Liposomes-Loaded miR-9-5p Alleviated Hypoxia-Ischemia-Induced Mitochondrial Oxidative Stress by Targeting ZBTB20 to Inhibiting Nrf2/Keap1 Interaction in Neonatal Mice.

Abstract

Aims: Hypoxia ischemia (HI) is a leading cause of cerebral palsy and long-term neurological sequelae in infants. Given that mitochondrial dysfunction in neurons contributes to HI brain damage, this study aimed to investigate the regulatory role of miR-9-5p in mitochondrial function following HI injury. Results: Overexpression of miR-9-5p in HI mice or H₂O₂-exposed PC12 cells suppressed neuronal injury, associated with increased mitochondrial copy number, normalizing mitochondrial membrane potential, improved nuclear factor-erythroid factor 2-related factor 2 (Nrf2) activation, and downregulation of Keap1. This was mediated, in part, through the ability of this miR-9-5p to bind and regulate the transcriptional activity of zinc finger and BTB domain-containing protein 20 (ZBTB20). Further study suggested that the knockdown of ZBTB20 exerts neuroprotection by inhibiting Nrf2/Keap1 interaction to promote the translocation of Nrf2 from the cytoplasm to the nucleus and the consequent expression of antioxidant proteins.

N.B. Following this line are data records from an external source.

(** ** The OASF endpoint *)

Lemma find_list_find t eps :
  List.find (fun e => bool_decide (Full.type e = t)) eps
  = snd <$> list_find (fun ep => Full.type ep = t) eps.
Proof.
  induction eps as [|ep eps IH]; [reflexivity |]. cbn.
  destruct (decide (Full.type ep = t)) as [E|E].
  - now rewrite bool_decide_eq_true_2.
  - rewrite bool_decide_eq_false_2, IH by assumption.
    now destruct (list_find _ eps) as [[i x]|].
Qed.

Lemma find_endpoint_oasf this :
  Full.find_endpoint OASF this = snd <$> Full.find_oasf this.
Proof. apply find_list_find. Qed.

Lemma list_find_alter {A} (P : A -> Prop) `{!forall x, Decision (P x)}
    (f : A -> A) l i x :
  list_find P l = Some (i, x) -> P (f x) ->
  list_find P (alter f i l) = Some (i, f x).
Proof.
  intros Hfind HP. apply list_find_Some in Hfind as (Hi & _ & Hbefore).
  apply list_find_Some. split; [|split; [assumption |]].
  - now rewrite list_lookup_alter_eq, Hi.
  - intros j y Hj Hlt. rewrite list_lookup_alter_ne in Hj by lia. eauto.
Qed.

Lemma find_oasf_created this :
  Full.find_oasf this = None ->
  list_find (fun ep => Full.type ep = OASF)
    (Full.endpoints (Full.registrationFile this) ++ [Full.oasf_default])
  = Some (length (Full.endpoints (Full.registrationFile this)), Full.oasf_default).
Proof.
  intros Hnone. unfold Full.find_oasf in Hnone.
  rewrite list_find_app_r by assumption. cbn. now rewrite decide_True.
Qed.

(** X17. [_getOrCreateOasfEndpoint] returns the first OASF endpoint of the
    registration file it leaves.  With an OASF endpoint present the file is
    not changed; otherwise the default endpoint is put last and returned.
    A second call returns the same endpoint and changes nothing. *)
Theorem getOrCreateOasfEndpoint_first this :
  let i := fst (Full._getOrCreateOasfEndpoint this) in
  let this' := snd (Full._getOrCreateOasfEndpoint this) in
  (exists ep, Full.find_oasf this' = Some (i, ep) /\ (i, ep) = oasf_place this)
  /\ (is_Some (Full.find_oasf this) -> this' = this)
  /\ (Full.find_oasf this = None ->
      Full.endpoints (Full.registrationFile this')
      = Full.endpoints (Full.registrationFile this) ++ [Full.oasf_default])
  /\ Full._getOrCreateOasfEndpoint this' = (i, this').
Proof.
  cbv zeta. unfold oasf_place.
  destruct (Full.find_oasf this) as [[i ep]|] eqn:Hfind.
  - assert (Hget : Full._getOrCreateOasfEndpoint this = (i, this))
      by (unfold Full._getOrCreateOasfEndpoint; now rewrite Hfind).
    rewrite Hget. cbn [fst snd default from_option id].
    split; [exists ep; split; [assumption | reflexivity] |].
    split; [reflexivity |]. split; [discriminate | exact Hget].
  - pose proof (find_oasf_created _ Hfind) as Hcreated.
    assert (Hget : Full._getOrCreateOasfEndpoint this
                   = (length (Full.endpoints (Full.registrationFile this)),
                      Full.set_endpoints
                        (Full.endpoints (Full.registrationFile this)
                         ++ [Full.oasf_default]) this))
      by (unfold Full._getOrCreateOasfEndpoint; now rewrite Hfind).
    rewrite Hget. cbn [fst snd default from_option id].
    split; [exists Full.oasf_default; split; [exact Hcreated | reflexivity] |].
    split; [intros [? [=]] |]. split; [reflexivity |].
    unfold Full._getOrCreateOasfEndpoint, Full.find_oasf.
    cbn [Full.endpoints Full.registrationFile Full.set_endpoints].
    now rewrite Hcreated.
Qed.

Lemma getOrCreateOasfEndpoint_first_witness :
  let this :=
    Full.createAgent
      {| web3Client_provider := mock_provider VNull;
         getIdentityRegistry := mock_registry VNull |} 0 in
  Full.endpoints (Full.registrationFile (snd (Full._getOrCreateOasfEndpoint this)))
  = Full.endpoints (Full.registrationFile this) ++ [Full.oasf_default].
Proof.
  intros this.
  apply (proj1 (proj2 (proj2 (getOrCreateOasfEndpoint_first this)))).
  reflexivity.
Defined.

Lemma getOrCreate_place this :
  Full.find_oasf (snd (Full._getOrCreateOasfEndpoint this))
  = Some (oasf_place this)
  /\ fst (Full._getOrCreateOasfEndpoint this) = fst (oasf_place this).
Proof.
  unfold Full._getOrCreateOasfEndpoint, oasf_place.
  destruct (Full.find_oasf this) as [[i ep]|] eqn:Hfind; cbn [fst snd default from_option].
  - auto.
  - split; [|reflexivity]. exact (find_oasf_created _ Hfind).
Qed.

Lemma pushed_nil slug : pushed slug [] = [slug].
Proof. reflexivity. Qed.

Lemma pushed_idem slug l : pushed slug (pushed slug l) = pushed slug l.
Proof.
  unfold pushed at 2 3. destruct (bool_decide_reflect (slug ∈ l)) as [Hin|Hin].
  - unfold pushed. now rewrite bool_decide_eq_true_2.
  - unfold pushed. rewrite bool_decide_eq_true_2; [reflexivity |].
    apply elem_of_app. right. now apply list_elem_of_singleton.
Qed.

Lemma array_of_insert key l (m : gmap string Full.meta_value) :
  Full.array_of key (<[key := Full.Strings l]> m) = Some l.
Proof. unfold Full.array_of. now rewrite lookup_insert_eq. Qed.

Lemma array_of_insert_ne key key' v (m : gmap string Full.meta_value) :
  key <> key' -> Full.array_of key' (<[key := v]> m) = Full.array_of key' m.
Proof. intros Hne. unfold Full.array_of. now rewrite lookup_insert_ne. Qed.

Lemma array_of_empty key : Full.array_of key ∅ = None.
Proof. unfold Full.array_of. now rewrite lookup_empty. Qed.

Lemma array_of_Some key (m : gmap string Full.meta_value) l :
  Full.array_of key m = Some l -> m !! key = Some (Full.Strings l).
Proof.
  unfold Full.array_of. destruct (m !! key) as [[l'|v]|]; congruence.
Qed.

(** What [add_slug] leaves in the endpoint it writes through. *)
Lemma add_slug_spec key slug ep :
  Full.add_slug key slug ep
  = Full.set_meta
      (<[key := Full.Strings
                   (pushed slug (default [] (Full.meta ep ≫= Full.array_of key)))]>
         (default ∅ (Full.meta ep))) ep.
Proof.
  unfold Full.add_slug. destruct ep as [t v [m|]];
    cbn [Full.meta Full.set_meta default from_option id mbind option_bind].
  - destruct (Full.array_of key m) as [l|] eqn:Harr;
      cbn [Full.meta Full.set_meta default from_option id].
    + rewrite Harr. cbn [default from_option id]. unfold pushed.
      destruct (bool_decide (slug ∈ l)); [|reflexivity].
      now rewrite insert_id by now apply array_of_Some.
    + rewrite array_of_insert. cbn [default from_option id].
      rewrite bool_decide_eq_false_2 by apply not_elem_of_nil.
      now rewrite insert_insert_eq.
  - rewrite array_of_empty. cbn [Full.meta Full.set_meta default from_option id].
    rewrite array_of_insert. cbn [default from_option id].
    rewrite bool_decide_eq_false_2 by apply not_elem_of_nil.
    now rewrite insert_insert_eq.
Qed.

Lemma add_slug_type key slug ep :
  Full.type (Full.add_slug key slug ep) = Full.type ep.
Proof. now rewrite add_slug_spec. Qed.

Lemma add_slug_value key slug ep :
  Full.value (Full.add_slug key slug ep) = Full.value ep.
Proof. now rewrite add_slug_spec. Qed.

Lemma add_slug_idem key slug ep :
  Full.add_slug key slug (Full.add_slug key slug ep) = Full.add_slug key slug ep.
Proof.
  rewrite (add_slug_spec key slug ep). rewrite add_slug_spec.
  unfold Full.set_meta. cbn. rewrite array_of_insert. cbn.
  now rewrite pushed_idem, insert_insert_eq.
Qed.

Lemma add_slug_commute key key' slug slug' ep :
  key <> key' ->
  Full.add_slug key' slug' (Full.add_slug key slug ep)
  = Full.add_slug key slug (Full.add_slug key' slug' ep).
Proof.
  intros Hne. rewrite (add_slug_spec key slug ep), (add_slug_spec key' slug' ep).
  rewrite !add_slug_spec. unfold Full.set_meta. cbn.
  rewrite !array_of_insert_ne by congruence.
  rewrite insert_insert_ne by congruence.
  now destruct (Full.meta ep).
Qed.

(** [add_to_oasf], written out. *)
Lemma add_to_oasf_eq key slug now this :
  Full.add_to_oasf key slug now this
  = Full.touch now
      (Full.set_endpoints
         (alter (Full.add_slug key slug) (fst (oasf_place this))
            (Full.endpoints
               (Full.registrationFile (snd (Full._getOrCreateOasfEndpoint this)))))
         this).
Proof.
  unfold Full.add_to_oasf, Full._getOrCreateOasfEndpoint, oasf_place.
  now destruct (Full.find_oasf this) as [[i ep]|].
Qed.

Lemma add_to_oasf_find key slug now this :
  Full.find_oasf (Full.add_to_oasf key slug now this)
  = Some (fst (oasf_place this), Full.add_slug key slug (snd (oasf_place this))).
Proof.
  rewrite add_to_oasf_eq. unfold Full.find_oasf at 1.
  cbn [Full.endpoints Full.registrationFile Full.touch Full.set_endpoints].
  destruct (getOrCreate_place this) as [Hfind _]. unfold Full.find_oasf in Hfind.
  destruct (oasf_place this) as [i ep]. cbn [fst snd].
  apply list_find_alter; [assumption |].
  rewrite add_slug_type. apply list_find_Some in Hfind. tauto.
Qed.

Lemma add_to_oasf_twice key key' slug slug' now now' this :
  Full.add_to_oasf key' slug' now' (Full.add_to_oasf key slug now this)
  = Full.touch now'
      (Full.set_endpoints
         (alter (Full.add_slug key' slug' ∘ Full.add_slug key slug)
            (fst (oasf_place this))
            (Full.endpoints
               (Full.registrationFile (snd (Full._getOrCreateOasfEndpoint this)))))
         this).
Proof.
  rewrite (add_to_oasf_eq key' slug' now' (Full.add_to_oasf key slug now this)).
  unfold oasf_place at 1, Full._getOrCreateOasfEndpoint at 1.
  rewrite add_to_oasf_find. cbn [default from_option id fst snd].
  rewrite add_to_oasf_eq.
  cbn [Full.endpoints Full.registrationFile Full.touch Full.set_endpoints].
  now rewrite list_alter_alter_eq.
Qed.

Lemma add_to_oasf_idem key slug now this :
  Full.add_to_oasf key slug now (Full.add_to_oasf key slug now this)
  = Full.add_to_oasf key slug now this.
Proof.
  rewrite add_to_oasf_twice, add_to_oasf_eq.
  now rewrite (list_alter_ext (Full.add_slug key slug ∘ Full.add_slug key slug)
                 (Full.add_slug key slug) _ _ _
                 (fun x _ => add_slug_idem key slug x) eq_refl).
Qed.

(** X18. [addSkill] is idempotent: adding a slug a second time, at the same
    clock reading, leaves the agent as the first call left it. *)
Theorem addSkill_idempotent validateSkill slug validateOASF now this this' :
  Full.addSkill validateSkill slug validateOASF now this = Ok this' ->
  Full.addSkill validateSkill slug validateOASF now this' = Ok this'.
Proof.
  unfold Full.addSkill. destruct (_ && _); [discriminate |]. intros [= <-].
  now rewrite add_to_oasf_idem.
Qed.

Lemma addSkill_idempotent_witness :
  let this :=
    Full.createAgent
      {| web3Client_provider := mock_provider VNull;
         getIdentityRegistry := mock_registry VNull |} 0 in
  let this' := Full.add_to_oasf "skills" "nlp/summarization" 1000 this in
  Full.addSkill (fun _ => true) "nlp/summarization" (Some true) 1000 this' = Ok this'.
Proof.
  intros this this'.
  apply (addSkill_idempotent (fun _ => true) "nlp/summarization" (Some true) 1000 this).
  reflexivity.
Defined.

Lemma oasf_slugs_find key this :
  oasf_slugs key this
  = ((snd <$> Full.find_oasf this) ≫= Full.meta) ≫= Full.array_of key.
Proof.
  unfold oasf_slugs. rewrite find_endpoint_oasf.
  destruct (Full.find_oasf this) as [[i ep]|]; [|reflexivity]. cbn.
  now destruct (Full.meta ep).
Qed.

(** The slugs of the endpoint [_getOrCreateOasfEndpoint] returns: those of
    the OASF endpoint of the agent, none when the endpoint is created. *)
Lemma place_slugs key this :
  key = "skills" \/ key = "domains" ->
  default [] (Full.meta (snd (oasf_place this)) ≫= Full.array_of key)
  = default [] (oasf_slugs key this).
Proof.
  intros Hkey. rewrite oasf_slugs_find. unfold oasf_place.
  destruct (Full.find_oasf this) as [[i ep]|]; [reflexivity |].
  destruct Hkey as [-> | ->]; reflexivity.
Qed.

Lemma oasf_slugs_added key slug now this :
  oasf_slugs key (Full.add_to_oasf key slug now this)
  = Some (pushed slug
            (default [] (Full.meta (snd (oasf_place this)) ≫= Full.array_of key))).
Proof.
  rewrite oasf_slugs_find, add_to_oasf_find, add_slug_spec. cbn.
  apply array_of_insert.
Qed.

Notably, the protective effects of miR-9-5p overexpression against HI-induced mitochondrial damage were reversed by the Nrf2 inhibitor ML385. Finally, the utilization of liposomes for the delivery of miR-9-5p (miR-9-5p@Lip) presents a promising therapeutic strategy for the treatment of HI injury. Innovation: miR-9-5p is a potential therapeutic agent for ischemic stroke through its modulation of the ZBTB20/Nrf2/Keap1 signaling pathway, influencing mitochondrial function and antioxidant response. Furthermore, the use of liposomal delivery for miR-9-5p offers a promising therapeutic strategy for HI injury. Conclusion: Overexpression of miR-9-5p protects against cerebral HI injury by modulating mitochondrial function through the ZBTB20/Nrf2/Keap1 signaling pathway. Antioxid. Redox Signal. 00, 000-000.